Euclide de Mégare s’habille en femme pour aller écouter les leçons de Socrate à Athènes, Domenico Marolì, 139,5 x 223,5 cm. Galerie Canesso, Paris. Prix : 2,3 millions d’euros
Ce tableau extravagant, aussi dense en détail que poétique, aurait pu rester une énigme avant la découverte d’une citation dans l’inventaire d’un noble vénitien du XVIIe siècle, Giovanni Nani. La composition brille par son originalité, une nature morte foisonnant d’objets scientifiques venant manger les deux tiers du tableau. Le sujet est difficilement identifiable à première vue. Il représente le philosophe Euclide de Mégare travesti en femme pour suivre les cours de Socrate. Un grimage nécessaire car l’accès d’Athènes était interdit aux habitants de Mégare. La présence d’un globe terrestre et d’une lunette semble indiquer que le philosophe était confondu avec son homonyme, un mathématicien originaire d’Alexandrie. « Le dessin est très sicilien, avec un réalisme pointilleux mais pas exacerbé. On perçoit aussi l’influence bolonaise », observe l’expert Chantal Mauduit. Pour le spécialiste de Sotheby’s, Nicolas Joly, « il est intéressant de voir comment la Sicile développe un caravagisme original, à la fois très proche des Napolitains et en même temps étrange, très moderne ». De fait, la toile pourrait aisément être accrochée à côté d’une œuvre contemporaine.
Saint Sébastien, ligoté pour son martyre, Anthony Van Dyck, vers 1622-1623, 194 x 142 cm. Galerie Weiss (Londres). Prix : 6,5 millions d’euros
De prime abord, on peut s’étonner de voir un tableau religieux figurer dans une galerie spécialisée plutôt dans les portraits élisabéthains. « Le visage est un autoportrait de Van Dyck », lance en guise d’explication Claire Brown, codirectrice de la galerie. L’autre surprise vient du prix affiché, 6,5 millions d’euros, alors que ce tableau issu d’une collection française avait été adjugé pour 337 750 livres sterling (451 245 euros) le 7 juillet 2000 chez Christe’s à Londres. La découverte récente du fait que cette toile aurait appartenu à une collection du roi Philippe IV d’Espagne, au monastère de l’Escorial, justifie-elle cette envolée aberrante ? « Il ne faut pas tenir compte du prix chez Christie’s. Nous avons payé plus cher lorsque nous l’avons acheté à la galerie Hall & Knight », indique Claire Brown. Difficile de se faire un avis... Même si l’attribution à Van Dyck ne fait aucun doute, ce saint Sébastien ne passionne pas vraiment les acteurs du marché. Ces réserves s’expliquent sans doute par le fait qu’il s’agit d’une œuvre de jeunesse, peinte vraisemblablement à Rome. Pour un ancien conservateur français, « ce tableau est trop dur, peut-être trop nettoyé ». Un expert estime enfin que la pièce « manque de puissance, de force. C’est de l’art “nouille”. Van Dyck était meilleur portraitiste que peintre religieux ».
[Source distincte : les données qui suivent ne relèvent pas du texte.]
(* ===== verification/Transaction.v ===== *)
(** * Transactions: core/Transaction.{h,cpp}

    The fields, the two encodings (with and without the signature), the
    decoding constructor, the hash and the signature. *)

From S2P Require Import Prelude CommonData RLP RLPFacts FixedHash Codec SHA3.
Import Spec Decoder Stream.

Definition TRANSACTION_FIELDS_WITHOUT_SIG : Z := 7.
Definition TRANSACTION_FIELDS_ALL : Z := 8.

(** [enum Type]. *)
Definition VoteType : Z := 0.
Definition TransferType : Z := 1.
Definition BeenProducerType : Z := 2.
Definition CreationType : Z := 0x10.
Definition CallType : Z := 0x11.

(** [m_signature] is kept as the 65 bytes it is written and read as. *)
Record Transaction : Type := mkTransaction {
  m_chainID : Z;
  m_type : Z;
  m_sender : h160;
  m_recipient : h160;
  m_timestamp : Z;
  m_data : bytes;
  m_value : Z;
  m_signature : h520
}.

#[export] Instance Transaction_eq_dec : EqDecision Transaction.
Proof. solve_decision. Defined.

(** [Transaction(bytesConstRef data)]. *)
Definition decode (data : bytes) : result Transaction :=
  _ ← make data VeryStrict;
  rethrow (
    n ← (if isList data then itemCount data else Ok (-1));
    _ ← throw_if (negb (isList data) || negb (n =? TRANSACTION_FIELDS_ALL)) RangeError;
    f0 ← nth_item data 0; chainID ← toInt_u64 f0;
    f1 ← nth_item data 1; type ← toInt_u32 f1;
    f2 ← nth_item data 2; sender ← toHash 20 f2 VeryStrict;
    f3 ← nth_item data 3; recipient ← toHash 20 f3 VeryStrict;
    f4 ← nth_item data 4; timestamp ← toInt_i64 f4;
    f5 ← nth_item data 5; d ← toBytes f5 LaissezFaire;
    f6 ← nth_item data 6; value ← toInt_u64 f6;
    f7 ← nth_item data 7; sig ← toHash 65 f7 VeryStrict;
    Ok (mkTransaction chainID type sender recipient timestamp d value sig)).

Definition streamRLP (tx : Transaction) (st : RLPStream) : result RLPStream :=
  appendList TRANSACTION_FIELDS_ALL st ≫= chain
    [appendInt (m_chainID tx); appendInt (m_type tx); appendHash (m_sender tx);
     appendHash (m_recipient tx); appendInt (m_timestamp tx); Stream.append (m_data tx) false;
     appendInt (m_value tx); appendHash (m_signature tx)].

Definition streamRLPContent (tx : Transaction) (st : RLPStream) : result RLPStream :=
  appendList TRANSACTION_FIELDS_WITHOUT_SIG st ≫= chain
    [appendInt (m_chainID tx); appendInt (m_type tx); appendHash (m_sender tx);
     appendHash (m_recipient tx); appendInt (m_timestamp tx); Stream.append (m_data tx) false;
     appendInt (m_value tx)].

Definition getRLPData (tx : Transaction) : result bytes := run (streamRLP tx).

(** Signing, for any signature scheme ([crypto::sign] and
    [SignatureStruct::isValid]). *)
Section Crypto.
Variable crypto_sign : h256 -> h256 -> h520.
Variable sig_isValid : h520 -> bool.

Definition getHash (tx : Transaction) : result h256 :=
  o ← run (streamRLPContent tx); Ok (sha3 o).

Definition getKey (tx : Transaction) : result bytes :=
  h ← getHash tx; Ok (vec_to_list h).

Definition sign (secret : h256) (tx : Transaction) : result Transaction :=
  o ← run (streamRLPContent tx);
  let sig := crypto_sign secret (sha3 o) in
  Ok (if sig_isValid sig
      then mkTransaction (m_chainID tx) (m_type tx) (m_sender tx) (m_recipient tx) (m_timestamp tx)
             (m_data tx) (m_value tx) sig
      else tx).

(** [operator==]. *)
Definition tx_eqb (a b : Transaction) : result bool :=
  hb ← getHash b; ha ← getHash a; Ok (hash_eqb ha hb).

End Crypto.

(** The values the C++ types hold; a timestamp is not negative and the data
    fits in memory. *)
Record valid (tx : Transaction) : Prop := {
  valid_chainID : is_u64 (m_chainID tx);
  valid_type : is_u32 (m_type tx);
  valid_timestamp : 0 <= m_timestamp tx < 2 ^ 63;
  valid_data : zlen (m_data tx) < 2 ^ 62;
  valid_value : is_u64 (m_value tx)
}.

Definition content_fields (tx : Transaction) : list bytes :=
  [enc_int (m_chainID tx); enc_int (m_type tx); enc_str (vec_to_list (m_sender tx));
   enc_str (vec_to_list (m_recipient tx)); enc_int (m_timestamp tx); enc_str (m_data tx); enc_int (m_value tx)].

Definition fields (tx : Transaction) : list bytes :=
  content_fields tx ++ [enc_str (vec_to_list (m_signature tx))].

Section Facts.
Context (tx : Transaction) (Hv : valid tx).

Lemma transaction_fields_fit : fits (concat (fields tx)).
Proof. destruct Hv. unfold fields, content_fields. cbn [app]. solve_fits. Qed.

Lemma transaction_content_fit : fits (concat (content_fields tx)).
Proof. destruct Hv. unfold content_fields. solve_fits. Qed.

Lemma transaction_fields_wf : Forall wf_item (fields tx).
Proof. destruct Hv. unfold fields, content_fields. cbn [app]. solve_fields. Qed.

Lemma content_wf : Forall wf_item (content_fields tx).
Proof. destruct Hv. unfold content_fields. solve_fields. Qed.

Lemma transaction_getRLPData_enc : getRLPData tx = Ok (enc_list (fields tx)).
Proof.
  destruct Hv. apply run_list; [done|apply transaction_fields_fit|]. unfold fields, content_fields. cbn [app]. solve_fields.
Qed.

Lemma transaction_content_enc : run (streamRLPContent tx) = Ok (enc_list (content_fields tx)).
Proof. destruct Hv. apply run_list; [done|apply transaction_content_fit|]. unfold content_fields. solve_fields. Qed.

Lemma transaction_decode_enc : decode (enc_list (fields tx)) = Ok tx.
Proof.
  pose proof transaction_fields_fit. pose proof transaction_fields_wf. destruct Hv. unfold decode. read_fields.
  change (8 =? TRANSACTION_FIELDS_ALL) with true. read_fields. by destruct tx.
Qed.

End Facts.

(** Two transactions that differ at most in their signature. *)
Definition same_content (a b : Transaction) : Prop :=
  mkTransaction (m_chainID a) (m_type a) (m_sender a) (m_recipient a) (m_timestamp a) (m_data a) (m_value a)
    (m_signature b) = b.

Lemma content_fields_inj a b :
  valid a -> valid b -> enc_list (content_fields a) = enc_list (content_fields b) -> same_content a b.
Proof.
  intros Ha Hb Heq. apply enc_list_inj in Heq.
  - unfold content_fields in Heq. destruct Ha, Hb. destruct b. cbn in *. injection Heq as E1 E2 E3 E4 E5 E6 E7.
    apply enc_int_inj in E1, E2, E5, E7; try range. apply enc_hash_inj in E3, E4; try lia.
    apply enc_str_inj in E6; [|unfold fits; lia..]. unfold same_content. cbn. by subst.
  - by apply content_wf.
  - by apply content_wf.
  - by apply transaction_content_fit.
  - by apply transaction_content_fit.
  - cbn. lia.
Qed.

(** The bytes that are hashed and signed determine every field but the
    signature: two transactions with the same signing payload differ at most
    in their signature. *)
Theorem signing_payload_injective (a b : Transaction) (Ha : valid a) (Hb : valid b)
    (Heq : run (streamRLPContent a) = run (streamRLPContent b)) : same_content a b.
Proof.
  rewrite !transaction_content_enc in Heq by done. injection Heq as Heq. by apply content_fields_inj.
Qed.

(** A transaction survives the wire and the database: encoding it succeeds
    and decoding the bytes gives back every field, signature included. *)
Theorem transaction_roundtrip (tx : Transaction) (Hv : valid tx) :
  exists b, getRLPData tx = Ok b /\ decode b = Ok tx.
Proof. exists (enc_list (fields tx)). split; [by apply transaction_getRLPData_enc|by apply transaction_decode_enc]. Qed.

Definition example_tx : Transaction :=
  mkTransaction 16 TransferType (vec_of_bytes 20 [Byte.x01]) (vec_of_bytes 20 [Byte.x02])
    1538352000000 [Byte.x00; Byte.xff] 1000 (vec_of_bytes 65 [Byte.x03]).

Lemma example_tx_valid : valid example_tx.
Proof. split; vm_compute; intuition congruence. Qed.

Lemma transaction_roundtrip_witness : exists b, getRLPData example_tx = Ok b /\ decode b = Ok example_tx.
Proof. apply transaction_roundtrip, example_tx_valid. Defined.

Lemma signing_payload_injective_witness : same_content example_tx example_tx.
Proof. apply signing_payload_injective; [apply example_tx_valid|apply example_tx_valid|reflexivity]. Defined.
(* ===== verification/Account.v ===== *)
(** * Accounts: core/Account.{h,cpp}

    The record, its constructors, copies, mutators and its codec. *)

From S2P Require Import Prelude CommonData RLP RLPFacts FixedHash Codec.
Import Spec Decoder Stream.

Definition ACCOUNT_COMMON_FIELDS : Z := 9.
Definition ExternalType : Z := 1.
Definition ContractType : Z := 2.

Record Account : Type := mkAccount {
  m_address : h160;
  m_type : Z;
  m_code : bytes;
  m_alive : bool;
  m_balance : Z;
  m_timestamp : Z;
  m_contractAddresses : list h160;
  m_votes : Z;
  m_candidates : gmap h160 Z
}.

#[export] Instance Account_eq_dec : EqDecision Account.
Proof. solve_decision. Defined.

(** [EmptyAccount]: a namespace-scope object, zero-initialised before its
    default constructor sets [m_type]. *)
Definition EmptyAccount : Account := mkAccount (zero_hash 20) ExternalType [] false 0 0 [] 0 ∅.

(** [Account(address, balance, timestamp)]. *)
Definition newAccount (address : h160) (balance timestamp : Z) : Account :=
  mkAccount address ExternalType [] true balance timestamp [] 0 ∅.

(** [Account(contractAddress, type, timestamp)]. *)
Definition newContractAccount (contractAddress : h160) (type timestamp : Z) : Account :=
  mkAccount contractAddress type [] true 0 timestamp [] 0 ∅.

(** [operator=]: every field but the contract addresses. *)
Definition assign (this account : Account) : Account :=
  mkAccount (m_address account) (m_type account) (m_code account) (m_alive account)
    (m_balance account) (m_timestamp account) (m_contractAddresses this)
    (m_votes account) (m_candidates account).

(** [operator==] and [equal]. *)
Definition account_eqb (a b : Account) : bool :=
  hash_eqb (m_address a) (m_address b) && (m_type a =? m_type b) && Bool.eqb (m_alive a) (m_alive b)
  && (m_balance a =? m_balance b) && (m_timestamp a =? m_timestamp b).

Definition setBalance (balance : Z) (a : Account) : Account :=
  mkAccount (m_address a) (m_type a) (m_code a) (m_alive a) balance (m_timestamp a)
    (m_contractAddresses a) (m_votes a) (m_candidates a).

Definition setAlive (status : bool) (a : Account) : Account :=
  mkAccount (m_address a) (m_type a) (m_code a) status (m_balance a) (m_timestamp a)
    (m_contractAddresses a) (m_votes a) (m_candidates a).

Definition setCode (code : bytes) (a : Account) : Account :=
  mkAccount (m_address a) (m_type a) code (m_alive a) (m_balance a) (m_timestamp a)
    (m_contractAddresses a) (m_votes a) (m_candidates a).

(** [m_candidates[address] = value; m_votes += value;]. *)
Definition addVoter (address : h160) (value : Z) (a : Account) : Account :=
  mkAccount (m_address a) (m_type a) (m_code a) (m_alive a) (m_balance a) (m_timestamp a)
    (m_contractAddresses a) (u64 (m_votes a + value)) (<[address := value]> (m_candidates a)).

Definition clearVote (a : Account) : Account :=
  mkAccount (m_address a) (m_type a) (m_code a) (m_alive a) (m_balance a) (m_timestamp a)
    (m_contractAddresses a) 0 ∅.

Definition getKey (a : Account) : bytes := vec_to_list (m_address a).

(** [Account(bytesConstRef data)]; [m_code] is read with [data().toBytes()],
    the encoded item and not its payload. *)
Definition decode (data : bytes) : result Account :=
  rethrow (
    _ ← make data VeryStrict;
    n ← (if isList data then itemCount data else Ok (-1));
    if isList data && (n =? ACCOUNT_COMMON_FIELDS) then
      f0 ← nth_item data 0; address ← toHash 20 f0 VeryStrict;
      f1 ← nth_item data 1; type ← toInt_u32 f1;
      f2 ← nth_item data 2;
      f3 ← nth_item data 3; alive ← toInt_u8 f3;
      f4 ← nth_item data 4; balance ← toPositiveInt64 f4;
      f5 ← nth_item data 5; timestamp ← toInt_i64 f5;
      casBytes ← nth_item data 6;
      contracts ← if_list casBytes [] (fun n =>
        read_from (fun it => toHash 20 it VeryStrict) (Z.to_nat n) casBytes 0 n);
      f7 ← nth_item data 7; votes ← toPositiveInt64 f7;
      csBytes ← nth_item data 8;
      candidates ← if_list csBytes ∅ (fun n => read_pairs toPositiveInt64 (Z.to_nat n) csBytes 0 n ∅);
      Ok (mkAccount address type f2 (negb (alive =? 0)) balance timestamp contracts votes candidates)
    else Throw RangeError).

Definition streamRLP (a : Account) (st : RLPStream) : result RLPStream :=
  st1 ← (appendList ACCOUNT_COMMON_FIELDS st ≫= chain
    [appendHash (m_address a); appendInt (m_type a); Stream.append (m_code a) false;
     appendInt (if m_alive a then 1 else 0); appendInt (m_balance a); appendInt (m_timestamp a)]);
  contracts ← run (fun s => appendList (zlen (m_contractAddresses a)) s
                     ≫= chain (map appendHash (m_contractAddresses a)));
  st2 ← chain [appendRaw contracts 1; appendInt (m_votes a)] st1;
  candidates ← run (fun s => appendList (u64 (Z.of_nat (size (m_candidates a)) * 2)) s
                     ≫= chain (concat (map (fun i => [appendHash (fst i); appendInt (snd i)])
                                           (map_entries (m_candidates a)))));
  appendRaw candidates 1 st2.

Definition getRLPData (a : Account) : result bytes := run (streamRLP a).

(** The values the C++ types hold. *)
Record writable (a : Account) : Prop := {
  valid_type : is_u32 (m_type a);
  valid_code : zlen (m_code a) < 2 ^ 62;
  valid_timestamp : 0 <= m_timestamp a < 2 ^ 63;
  valid_contracts : zlen (m_contractAddresses a) < 2 ^ 40;
  valid_votes : 0 <= m_votes a < 2 ^ 63;
  valid_candidates : map_Forall (fun _ v => 0 <= v < 2 ^ 63) (m_candidates a);
  valid_candidates_size : Z.of_nat (size (m_candidates a)) < 2 ^ 40;
  valid_balance : is_u64 (m_balance a)
}.

(** The decoder reads the balance as a non-negative [int64_t]. *)
Definition valid (a : Account) : Prop := writable a /\ m_balance a < 2 ^ 63.

Definition fields (a : Account) : list bytes :=
  [enc_str (vec_to_list (m_address a)); enc_int (m_type a); enc_str (m_code a);
   enc_int (if m_alive a then 1 else 0); enc_int (m_balance a); enc_int (m_timestamp a);
   enc_list (map enc_hash (m_contractAddresses a)); enc_int (m_votes a);
   enc_list (concat (map enc_pair (map_entries (m_candidates a))))].

Section Facts.
Context (a : Account) (Hv : writable a).

Lemma candidates_u256 : u256_entries (map_entries (m_candidates a)).
Proof.
  apply Forall_forall. intros [k v] H%map_entries_lookup. cbn.
  pose proof (valid_candidates a Hv k v H) as Hk. cbn in Hk. lia.
Qed.

Lemma candidates_len : zlen (map_entries (m_candidates a)) = Z.of_nat (size (m_candidates a)).
Proof. unfold zlen. by rewrite length_map_entries. Qed.

Lemma account_fields_fit : fits (concat (fields a)).
Proof.
  destruct Hv. pose proof candidates_u256 as Hc. pose proof candidates_len as Hl.
  assert (zlen (enc_list (map enc_hash (m_contractAddresses a))) <= 2 ^ 60).
  { apply zlen_enc_list_le. pose proof (zlen_hashes_le (m_contractAddresses a) ltac:(lia)). lia. }
  assert (zlen (enc_list (concat (map enc_pair (map_entries (m_candidates a))))) <= 2 ^ 60).
  { apply zlen_enc_list_le. pose proof (zlen_pairs_le _ Hc). lia. }
  unfold fields. destruct (m_alive a); solve_fits.
Qed.

Lemma account_fields_wf : Forall wf_item (fields a).
Proof.
  destruct Hv. pose proof candidates_u256 as Hc. pose proof candidates_len as Hl. unfold fields.
  destruct (m_alive a); solve_fields.
  all: apply wf_enc_list; first [apply fits_hashes; lia | apply fits_pairs; [done|lia]].
Qed.

Lemma account_getRLPData_enc : getRLPData a = Ok (enc_list (fields a)).
Proof.
  destruct Hv. pose proof candidates_u256 as Hc. pose proof candidates_len as Hl.
  rewrite <- (run_list ACCOUNT_COMMON_FIELDS
    [appendHash (m_address a); appendInt (m_type a); Stream.append (m_code a) false;
     appendInt (if m_alive a then 1 else 0); appendInt (m_balance a); appendInt (m_timestamp a);
     appendRaw (enc_list (map enc_hash (m_contractAddresses a))) 1; appendInt (m_votes a);
     appendRaw (enc_list (concat (map enc_pair (map_entries (m_candidates a))))) 1] (fields a));
    [|done|apply account_fields_fit|unfold fields; destruct (m_alive a); solve_fields].
  apply run_ext. unfold streamRLP.
  destruct (appendList ACCOUNT_COMMON_FIELDS Stream.empty) as [st|e]; [|done].
  cbn [mbind result_bind]. rewrite (run_hashes _ (zlen (m_contractAddresses a))) by (done || lia).
  rewrite u64_small, (run_pairs _ (Z.of_nat (size (m_candidates a)) * 2)) by (done || lia || unfold is_u64; lia).
  match goal with |- _ = chain (?w1 :: ?w2 :: ?w3 :: ?w4 :: ?w5 :: ?w6 :: ?ws) _ =>
    change (chain (w1 :: w2 :: w3 :: w4 :: w5 :: w6 :: ws) st) with (chain ([w1; w2; w3; w4; w5; w6] ++ ws) st) end.
  rewrite chain_app. destruct (chain _ st) as [st1|]; [|done]. cbn [mbind result_bind chain].
  destruct (appendRaw _ 1 st1) as [st2|]; [|done]. cbn [mbind result_bind].
  destruct (appendInt _ st2) as [st3|]; [|done]. cbn [mbind result_bind].
  by destruct (appendRaw _ 1 st3).
Qed.

Lemma account_decode_enc : m_balance a < 2 ^ 63 -> decode (enc_list (fields a)) = Ok (setCode (enc_str (m_code a)) a).
Proof.
  intros Hb. pose proof account_fields_fit. pose proof account_fields_wf. pose proof candidates_u256 as Hc. pose proof candidates_len as Hl.
  destruct Hv. unfold decode. read_fields.
  change (9 =? ACCOUNT_COMMON_FIELDS) with true. read_fields.
  rewrite toInt_u8_int by (destruct (m_alive a); range). read_fields.
  rewrite if_list_hashes by lia. read_fields.
  rewrite if_list_pairs by (try done; try lia; intros k v Hk%map_entries_lookup; apply toPositiveInt64_int;
    exact (valid_candidates0 k v Hk)).
  cbn [mbind result_bind]. rewrite insert_map_entries. by destruct a as [? ? ? [] ? ? ? ? ?].
Qed.

End Facts.

(** An account written to the database is read back with every field
    unchanged but one: [m_code] comes back as the RLP encoding of the code. *)
Theorem account_roundtrip_upto_code (a : Account) (Hv : valid a) :
  exists b, getRLPData a = Ok b /\ decode b = Ok (setCode (enc_str (m_code a)) a).
Proof. exists (enc_list (fields a)). destruct Hv. split; [by apply account_getRLPData_enc|by apply account_decode_enc]. Qed.

Definition example_account : Account :=
  mkAccount (vec_of_bytes 20 [Byte.x01]) ExternalType [] true 5000 1538352000000 [vec_of_bytes 20 [Byte.x09]]
    7 {[vec_of_bytes 20 [Byte.x02] := 3; vec_of_bytes 20 [Byte.x03] := 4]}.

Lemma example_account_valid : valid example_account.
Proof.
  split; [|done]. split; cbn [m_type m_code m_timestamp m_contractAddresses m_votes m_candidates m_balance example_account];
    match goal with
    | |- map_Forall _ _ => idtac
    | |- context [size] => idtac
    | |- _ => vm_compute; intuition congruence
    end.
  - apply map_Forall_insert_2; [lia|]. apply map_Forall_singleton. lia.
  - rewrite (map_size_insert_None _ _ _); [by rewrite map_size_singleton|]. by apply lookup_singleton_ne.
Qed.

Lemma account_roundtrip_upto_code_witness :
  exists b, getRLPData example_account = Ok b /\
    decode b = Ok (setCode (enc_str (m_code example_account)) example_account).
Proof. apply account_roundtrip_upto_code, example_account_valid. Defined.

(** The code is not restored: an account whose code is empty or has two or
    more bytes comes back from the database with a longer code, so each save
    and load makes it grow. *)
Theorem account_code_grows (a : Account) (Hv : valid a) (Hcode : zlen (m_code a) <> 1) :
  exists b a', getRLPData a = Ok b /\ decode b = Ok a' /\ zlen (m_code a) < zlen (m_code a').
Proof.
  exists (enc_list (fields a)), (setCode (enc_str (m_code a)) a).
  destruct Hv. split; [by apply account_getRLPData_enc|]. split; [by apply account_decode_enc|]. cbn [m_code setCode].
  destruct (enc_str_cases (m_code a)) as [(x & Hx & _)|[-> _]]; [by rewrite Hx in Hcode|].
  rewrite zlen_app. pose proof (zlen_header_pos 128 (zlen (m_code a))). lia.
Qed.

Lemma account_code_grows_witness :
  exists b a', getRLPData example_account = Ok b /\ decode b = Ok a' /\ zlen (m_code example_account) < zlen (m_code a').
Proof. apply account_code_grows; [apply example_account_valid|discriminate]. Defined.

(** A balance of [2^63] or more is written but never read back: the
    decoder reads it as a negative [int64_t] and throws. *)
Theorem account_large_balance_unreadable (a : Account) (Hv : writable a) (Hb : 2 ^ 63 <= m_balance a) :
  exists b, getRLPData a = Ok b /\ decode b = Throw CoreException.
Proof.
  exists (enc_list (fields a)). split; [by apply account_getRLPData_enc|].
  pose proof (account_fields_fit a Hv). pose proof (account_fields_wf a Hv). destruct Hv. unfold decode. read_fields.
  change (9 =? ACCOUNT_COMMON_FIELDS) with true. read_fields.
  rewrite toInt_u8_int by (destruct (m_alive a); range). read_fields.
  by rewrite toPositiveInt64_large by range.
Qed.

Lemma account_large_balance_unreadable_witness :
  exists b, getRLPData (setBalance (2 ^ 63) example_account) = Ok b /\ decode b = Throw CoreException.
Proof.
  apply account_large_balance_unreadable; [|cbn; lia].
  destruct example_account_valid as [[] _]. split; try assumption.
Defined.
Jupiter et Cérès, Antoine François Callet, 1777, 200 x 250 cm. Galerie Didier Aaron & Cie, Paris.
Prix : env. 1 million d’euros
Ce flamboyant morceau d’agrément de Callet à l’Académie est une redécouverte. Passé en novembre 2007 dans une maison de ventes belge, Bernaerts, ce tableau avait été proposé avec une mauvaise attribution à Louis-Jean-François Lagrenée. Certains marchands avaient toutefois fait le lien avec l’esquisse préparatoire de Callet conservée au Musée de Quimper. À cheval entre le goût fleuri et rococo et un certain néoclassicisme, ce peintre de transition a notamment réalisé l’un des plafonds de la galerie d’Apollon au Louvre. « L’artiste est peu connu aujourd’hui, mais c’est l’un de ses chefs-d’œuvre. C’est un tableau digne de rentrer dans les institutions américaines », affirme Nicolas Joly, spécialiste de Sotheby’s. Pour l’expert Chantal Mauduit, « l’accord des couleurs est sensationnel. C’est un tableau spectaculaire, qui vous saute à la figure. Dans les tableaux d’agrément, le peintre cherche toujours à montrer toute sa virtuosité, à en mettre plein la vue. Dans celui-ci, on voit un jeune artiste en pleine possession de ses moyens. » Peut-être parce que « Callet n’est pas un débutant lorsqu’il se présente au Salon. Il a travaillé à Gênes et au Palais-Bourbon et est déjà très connu à l’époque », comme le remarque Brigitte Gallini, auteure du catalogue raisonné en cours.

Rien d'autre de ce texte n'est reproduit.